ばーちゃんとひつじProject

*この資料は、2017年十勝イノベーションプログラム第3期(TIP3)で企画立案した「とかちのブランケット」を加筆修正したものです。

ジンギスカン、召し上がったことありますか?

日本全国に羊を食べる文化はありますが、道外からお越しになる方にとって北海道の食と言えば、魚介ならカニ・イクラ・ウニ、肉ならジンギスカン、豚丼を思い浮かべるのではないでしょうか。乳製品ならソフトクリームかチーズ。カレーならインデアン。異論よりも追加項目ウエルカム!

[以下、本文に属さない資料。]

Lemma kept_base rt stats st (p : PatchCheck) mb bytes mm art m m' st' :
  let cd := cache dir rt in let baseline := Runtime.resolve dir <$> rt_baseline_artifact_path rt in
  offered dir rt st p mb bytes m → good_patch feat (rt_public_key_b64 rt) mb bytes mm →
  device_makes feat dir rt st mm bytes (Some art) m → patch_number mm ∉ bad_patches st →
  (∀ c, sha256_hex c = sha256_hex art → c = art) → took_effect rt stats m m' st' →
  artifacts_placed cd (installed st') baseline
  ∧ pick_base cd (files m') (sha256_hex art) (installed st') baseline = Some art.
Proof.
  intros cd baseline (Hm & Hc & Ha & Hpre & Hconf & Hkey & (response & Hans & Hpatch) & Hserves) Hgood Hart Hbad Hinj
    (m1 & w2 & w3 & launched & E1 & E2 & E3 & -> & Hh3).
  destruct (download_and_install_runs event_no_panic feat dir rt stats st response p mb bytes mm (Some art) m Hm Hc Ha Hconf Hkey Hans Hpatch
    Hserves Hgood Hart Hpre) as (now & m1' & E1' & [Hr1 _ Hh1] & _ & Hlib).
  rewrite E1 in E1'. injection E1' as <-. specialize (Hlib _ eq_refl). fold cd in Hh1, Hlib.
  set (n := patch_number mm) in *. set (s1 := install_next st mm _ now) in Hh1.
  destruct (launch_holds cd _ _ _ _ Hh1 E2) as (now2 & s2 & Hn2 & Hh2).
  destruct (implements_mark_success cd _ _ _ _ Hh2 E3) as (s3 & (l & _ & ->) & Hh3').
  assert (installed st' = installed s1) as Hinst.
  { assert (Some st' = Some (success_next s2 l)) as [= ->]
      by (destruct Hh3 as [_ Hd], Hh3' as [_ Hd']; exact (eq_trans (eq_sym Hd) Hd')). cbn.
    replace s2 with (launch_next s1 now2).1 by by rewrite Hn2. apply launch_next_installed. }
  assert (files (with_world m1 w3) !! patch_path cd n "libapp.so" = Some (File art)) as Hfile.
  { rewrite <- Hlib. etrans; [|eapply touches_at; [apply touches_shallow_launch|exact E2|apply patch_path_deep]].
    eapply touches_at; [apply touches_shallow_success|exact E3|apply patch_path_deep]. }
  destruct Hart as (_ & _ & [Hpl Hbl] & _).
  assert (∀ q, q ∈ installed st' → ip_patch_number q = n → artifact_path q = Some (patch_file n "libapp.so")) as Hnew.
  { intros q Hq Hqn. rewrite Hinst in Hq. by apply install_next_elem in Hq as [[_ ?]|[_ ?]]. }
  split; [split|].
  - intros q rel Hq Hrel. pose proof Hq as Hq'. rewrite Hinst in Hq'.
    apply install_next_elem in Hq' as [[Hq' _]|[Hqn Hqa]]; [by eapply Hpl|].
    rewrite Hqa in Hrel. injection Hrel as <-. left. exists n. apply artifact_rel.
  - exact Hbl.
  - destruct (install_next_pending st mm (artifact_file n (Some art)) now) as (_ & _ & _ & Hin).
    fold s1 in Hin. apply list_elem_of_fmap in Hin as (q & Hqn & Hq). fold n in Hqn. rewrite <- Hinst in Hq.
    unfold pick_base. erewrite pick_installed_found; [done|exact Hinj|apply elem_of_reverse, Hq|].
    rewrite (Hnew q Hq) by done. cbn [mbind option_bind]. rewrite artifact_rel. unfold content. by rewrite Hfile.
Qed.
End Kept.

(** ** The build machine *)
Section Machine.
Context `{Hash, Base64, !Base64Laws, !Base64Text, Ed25519, !Ed25519Laws, BsdiffZstd, !BsdiffZstdLaws}.
Context `{Processes, DirOrder, Modified, Net, BodyText, BodyJson RemoteAppConfig}.
Context `{Serde Value.t, Serde PatchManifest, Serde BytecodeModule, Serde KernelInventory, Serde LinkerPlan}.
Context `{Serde ReleaseCacheMetadata, Serde PatchReport, Serde AotEntryPoints}.
Context `{ToValue PatchManifest, ToValue CreatePatchRequest}.
Variable env : Environment.
(** The release; its platform and architecture are plain names. *)
Variables (release_version platform arch : string).
Hypothesis platform_name : component platform.
Hypothesis arch_name : component arch.
Abbreviation artifact_place n := (resolve env (patch_artifact_path release_version n platform arch)).

(** *** Places *)
Lemma patch_place n name : component name →
  resolve env (join_text (patch_cache_dir release_version n platform arch) name)
  = resolve env (joins fcb_dir ["patches"%string; release_version]) ++ [dec n; platform; arch; name].
Proof.
  intros Hn. unfold patch_cache_dir, joins. cbn [foldl].
  rewrite !resolve_join_text by (done || apply dec_component). by rewrite <- !app_assoc.
Qed.
Lemma patch_dir_place n :
  resolve env (patch_cache_dir release_version n platform arch)
  = resolve env (joins fcb_dir ["patches"%string; release_version]) ++ [dec n; platform; arch].
Proof.
  unfold patch_cache_dir, joins. cbn [foldl].
  rewrite !resolve_join_text by (done || apply dec_component). by rewrite <- !app_assoc.
Qed.
Lemma artifact_name : component "artifact.bin".
Proof. apply release_names. Qed.
Lemma report_name : component "patch_report.json".
Proof. by vm_compute. Qed.
(** A document in the directory of another patch, or with another name. *)
Lemma keeps_patch_document {A} `{Serde A} n n' name (a : A) :
  component name → n ≠ n' ∨ name ≠ "artifact.bin"%string →
  cli_keeps (artifact_place n) (write_json_file env (join_text (patch_cache_dir release_version n' platform arch) name) a).
Proof.
  intros Hname Hne. unfold write_json_file, at_path. rewrite join_text_nonempty by apply Hname.
  apply (cli_keeps_io _ (λ q, q ≠ artifact_place n)); [|tauto].
  unfold patch_artifact_path. rewrite !patch_place by (done || apply artifact_name).
  apply touches_write_json; [|by rewrite !length_app].
  intros [= E1 E2]%app_inv_head. destruct Hne as [Hne|Hne]; [apply dec_inj in E1|]; congruence.
Qed.
Lemma keeps_patch_dir n n' :
  cli_keeps (artifact_place n) (create_dirs env (patch_cache_dir release_version n' platform arch)).
Proof.
  unfold create_dirs. destruct (is_empty _); [apply moves_ret|].
  apply (cli_keeps_io _ (λ q, q ≠ artifact_place n)); [|tauto]. apply touches_create_dir_all.
  intros q Hq ->. apply ancestors_length in Hq. unfold patch_artifact_path in Hq.
  rewrite patch_dir_place, patch_place, !length_app in Hq by apply artifact_name. simpl in Hq. lia.
Qed.

(** *** The base of a patch is the artifact of the one before *)
Lemma diff_base_is_previous app n bs s base s' :
  1 ≤ n → holds_bytes (artifact_place n) bs s →
  snapshot_replace_diff_base env app release_version platform arch (n + 1) s = (Ok base, s') → base = bs.
Proof.
  intros Hn [Hf Hst]. unfold snapshot_replace_diff_base. cbv zeta.
  replace (saturating_sub (n + 1) 1) with n by (unfold saturating_sub; lia).
  set (p := patch_artifact_path release_version n platform arch) in *.
  assert (is_empty p = false) as He by (apply join_text_nonempty, artifact_name).
  rewrite (proj2 (N.ltb_lt 1 (n + 1))) by lia. intros (e & s1 & E1 & Hr)%cli_bind_ok.
  assert (e = true ∧ s1 = s) as [-> ->].
  { unfold path_exists in E1. rewrite He in E1. apply io_inv in E1 as (w & Ee & ->). unfold fs_exists in Ee.
    rewrite stat_call_ok in Ee by done. unfold fs_of in Hf. rewrite Hf in Ee. injection Ee as <- <-.
    split; [|by destruct s as [[]]]. cbn. by rewrite orb_true_r. }
  unfold read_file, at_path in Hr. rewrite He in Hr. apply io_inv in Hr as (w & (_ & [(bs0 & Hb & [= ->])|[? [=]]])%fs_read_fs & _).
  unfold fs_of in Hf. rewrite Hf in Hb. by injection Hb as ->.
Qed.

(** A step of a reporting run, in which the file [q] stays. *)
Lemma reports_holds {A} q bs (x : Reporting A) st r st' :
  reports (same_file q) x → x st = (r, st') → holds_bytes q bs st.2 → holds_bytes q bs st'.2.
Proof. intros Hx E Hh. specialize (Hx st). rewrite E in Hx. by eapply same_file_holds. Qed.
Ltac keeps_step H :=
  let a := fresh "a" in let st := fresh "st" in let E := fresh "E" in
  apply reporting_bind_ok in H as (a & st & E & H).
(** The next step has run, and [Hh] holds after it. *)
Ltac held_step H Hh :=
  let a := fresh "a" in let st := fresh "st" in let E := fresh "E" in
  apply reporting_bind_ok in H as (a & st & E & H); eapply reports_holds in Hh; [|clear H|exact E]; [|by reports_tac].
Ltac cli_held_step H Hh :=
  let a := fresh "a" in let s := fresh "s" in let E := fresh "E" in
  apply cli_bind_ok in H as (a & s & E & H); eapply holds_bytes_run in Hh; [|clear H|exact E]; [|by moves_tac].

Lemma native_base context app options n out payload bs st p st' :
  1 ≤ n → spares (artifact_place n) → out = patch_cache_dir release_version (n + 1) platform arch →
  holds_bytes (artifact_place n) bs st.2 →
  patch_payload env context app "snapshot_replace" platform options release_version (n + 1) arch out payload st
    = (Ok (Some p), st') → ∃ target, snapshot_payload bs target = Ok p.
Proof.
  intros Hn Hsp -> Hh. set (q := artifact_place n) in *.
  assert (∀ r, cli_keeps q (write_patch_report env (patch_cache_dir release_version (n + 1) platform arch) r)) as Hw
    by (intros; apply keeps_patch_document; [apply report_name|left; lia]).
  unfold patch_payload. destruct payload as [file|].
  - intros Hr. held_step Hr Hh. apply lift_cli_ok in Hr as [_ Hr]. unfold manual_patch_payload in Hr.
    cli_held_step Hr Hh. change (String.eqb "snapshot_replace" "snapshot_replace") with true in Hr. cbn iota in Hr.
    destruct (env_snapshot_replace env); [|discriminate Hr]. cli_held_step Hr Hh.
    apply cli_bind_ok in Hr as (base & s3 & E3 & Hr). apply (diff_base_is_previous _ _ bs) in E3 as ->; [|done..].
    apply snapshot_packed in Hr as [s4 [Hp _]%cli_lift_ok]. by exists a0.
  - unfold automatic_patch_payload. cbv zeta. intros Hr.
    pose proof (λ info rel, reports_same_build (R:=same_file q) env rel info _ Hw) as Hsame.
    held_step Hr Hh. destruct a; cbn [negb] in Hr; [|by apply reject_payload_ok in Hr].
    do 8 held_step Hr Hh.
    change (String.eqb "snapshot_replace" "snapshot_replace") with true in Hr.
    change (String.eqb "snapshot_replace" "bytecode") with false in Hr. rewrite andb_true_r in Hr.
    destruct (env_snapshot_replace env); [|by apply reject_payload_ok in Hr].
    apply lift_cli_ok in Hr as [_ Hr]. unfold automatic_snapshot_payload in Hr.
    destruct (negb _); [discriminate Hr|]. do 2 cli_held_step Hr Hh.
    apply cli_bind_ok in Hr as (base & s3 & F3 & Hr). apply (diff_base_is_previous _ _ bs) in F3 as ->; [|done..].
    apply snapshot_packed in Hr as [s4 [Hp _]%cli_lift_ok]. eauto.
Qed.

(** *** A native patch leaves its artifact *)
Lemma publish_leaves_artifact context client n unsigned p target report s s' :
  py_artifact p = Some target →
  publish_patch env context client (patch_cache_dir release_version n platform arch) unsigned p report s = (Ok tt, s') →
  fs_of s' !! artifact_place n = Some (File target).
Proof.
  intros Hart. unfold publish_patch. cbv zeta. rewrite Hart. intros ([] & s1 & _ & Hr)%cli_bind_ok.
  apply cli_bind_ok in Hr as ([] & s2 & Hw%write_bytes_ok & Hr); [|apply artifact_name].
  rewrite <- Hw. clear Hw. change (resolve env (join_text _ "artifact.bin")) with (artifact_place n).
  eapply (cli_keeps_run (artifact_place n)); [|exact Hr].
  apply moves_bind; [unfold load_private_key; moves_tac|].
  intros key. destruct (sign_patch_manifest _ _) as [signed manifest].
  apply moves_bind; [auto with fcb|]. intros _.
  apply moves_bind; [apply keeps_patch_document; [by vm_compute|by right]|]. intros _.
  apply moves_bind; [apply cli_keeps_net, still_post|]. intros _.
  apply moves_bind; [apply keeps_patch_document; [apply report_name|by right]|]. intros _. moves_tac.
Qed.

(** *** A run of [fcb patch] with the native backend *)
Context `{!SerdeLaws BytecodeModule (λ m, has_doubles m = false)}.
Context (json_no_magic : ∀ (m : BytecodeModule) bs, to_vec m = Ok bs → has_magic bs = false).

(** The run found a client, the app and the native backend for it. *)
Definition native_run (context : ResolvedContext) (n : N) (s : Shell) (client : Client) (app : RemoteAppConfig) : Prop :=
  ∃ s4, patch_setup env context platform release_version n arch s = (Ok (client, app, "snapshot_replace"%string), s4).
Lemma keeps_setup context n n' : cli_keeps (artifact_place n) (patch_setup env context platform release_version n' arch).
Proof.
  unfold patch_setup. pose proof (keeps_patch_dir n n'). moves_tac.
Qed.
Lemma native_payload context app options n out payload st r st' :
  patch_payload env context app "snapshot_replace" platform options release_version n arch out payload st = (Ok r, st') →
  ∃ p base target, r = Some p ∧ snapshot_payload base target = Ok p.
Proof.
  intros Hr. assert (∃ p, r = Some p) as [p ->].
  2:{ apply payload_packed in Hr as [[[=] _]|(_ & base & target & Hp)]. by exists p, base, target. }
  unfold patch_payload, manual_patch_payload, automatic_patch_payload, automatic_snapshot_payload in Hr.
  change (String.eqb "snapshot_replace" "snapshot_replace") with true in Hr.
  change (String.eqb "snapshot_replace" "bytecode") with false in Hr. cbv zeta in Hr. cbn iota in Hr.
  rewrite ?andb_true_r in Hr. destruct payload as [file|].
  - keeps_step Hr. apply lift_cli_ok in Hr as [_ Hr]. apply cli_bind_ok in Hr as (target & s1 & _ & Hr).
    destruct (env_snapshot_replace env); [|discriminate Hr].
    do 3 apply cli_bind_ok in Hr as (? & ? & _ & Hr). injection Hr as <- _. eauto.
  - keeps_step Hr. destruct a; cbn [negb] in Hr; [|by apply reject_payload_ok in Hr].
    do 8 keeps_step Hr. destruct (env_snapshot_replace env); [|by apply reject_payload_ok in Hr].
    apply lift_cli_ok in Hr as [_ Hr]. destruct (negb _); [discriminate Hr|].
    do 4 apply cli_bind_ok in Hr as (? & ? & _ & Hr). injection Hr as <- _. eauto.
Qed.
Lemma native_patch_ok context options n payload s s' client app :
  patch env context platform options release_version n arch payload s = (Ok tt, s') →
  native_run context n s client app →
  ∃ p base target seed signed,
    delivered env context platform options release_version n arch payload s client app "snapshot_replace" p seed signed
      (sh_machine s')
    ∧ snapshot_payload base target = Ok p ∧ fs_of s' !! artifact_place n = Some (File target)
    ∧ ∀ m bs, n = m + 1 → 1 ≤ m → spares (artifact_place m) → holds_bytes (artifact_place m) bs s →
        ∃ target', snapshot_payload bs target' = Ok p.
Proof.
  rewrite patch_split. intros Hr [s4 Hset]. rewrite (cli_bind_run _ _ _ _ _ Hset) in Hr.
  unfold patch_rest, reporting in Hr.
  destruct (patch_payload _ _ _ _ _ _ _ _ _ _ _ _) as [pr [report s5]] eqn:Hp.
  destruct (finish_patch_ok _ _ _ _ _ _ _ _ _ Hr) as [[-> _]|(p & -> & Hpub)].
  { by apply native_payload in Hp as (? & ? & ? & [=] & _). }
  apply native_payload in Hp as Hp'. destruct Hp' as (p' & base & target & [= <-] & Hpay).
  apply publish_patch_ok in Hpub as (seed & signed & Hpub).
  assert (payload_was env context platform options release_version n arch payload s client app "snapshot_replace"
    (Ok (Some p)) report s5) as Hwas by by exists s4.
  pose proof (published_delivered env json_no_magic _ _ _ _ _ _ _ _ _ _ _ _ _ _ _ _ _ Hwas Hpub) as Hd.
  exists p, base, target, seed, signed. split; [done|]. split; [done|]. split.
  - unfold finish_patch in Hr. eapply publish_leaves_artifact; [|exact Hr].
    unfold snapshot_payload in Hpay. by apply bind_ok in Hpay as (d & _ & [= <-]).
  - intros m bs -> Hm Hsp Hh. eapply native_base; [exact Hm|exact Hsp|reflexivity| |exact Hp].
    eapply holds_bytes_run; [apply keeps_setup|exact Hset|exact Hh].
Qed.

来道の際は、胃袋四つに増やす勢いで食べてってくださいね♪

さてはて、ジンギスカンの原料は、この可愛い羊。

十勝地方にも約3000頭の羊がいます。

美味しく育てられ、ラム肉は高級食材として活躍中です。(…残念ながら、市販のジンギスカンはほとんどがNZ産か豪州産です、あしからず。十勝で十勝産の羊が召し上がりたい方は、何件かありますので是非!)

羊は、おいしいだけではありません。ご存知のように、毛も使えます。

品種によって異なりますが、1頭当たり2㎏の羊毛が採れるとしたら、十勝でも毎年6tは収穫できるはず。ですが、<十勝産羊毛で特産品を作った>…という話はあまり耳にしません。

実は、十勝に限らず国産の羊毛は品質にばらつきがあり、「工場で均質なものを大量に作る」ということには向いていないため、一部高品質なものを売る以外は、ほとんど使われていないという現状があります。(…2020年に入って、国産羊毛のアパレル企業が出来た…との話も聞きますが、十勝の牧場も入ってるのかな?)

なぜ品質にばらつきがあるかというと、理由はいろいろあるみたいですが、ざっくり言うと、

・日本で牧羊導入時は毛が目的で全国各地にめん羊基地が出来た。特に寒冷地(もちろん北海道にも!)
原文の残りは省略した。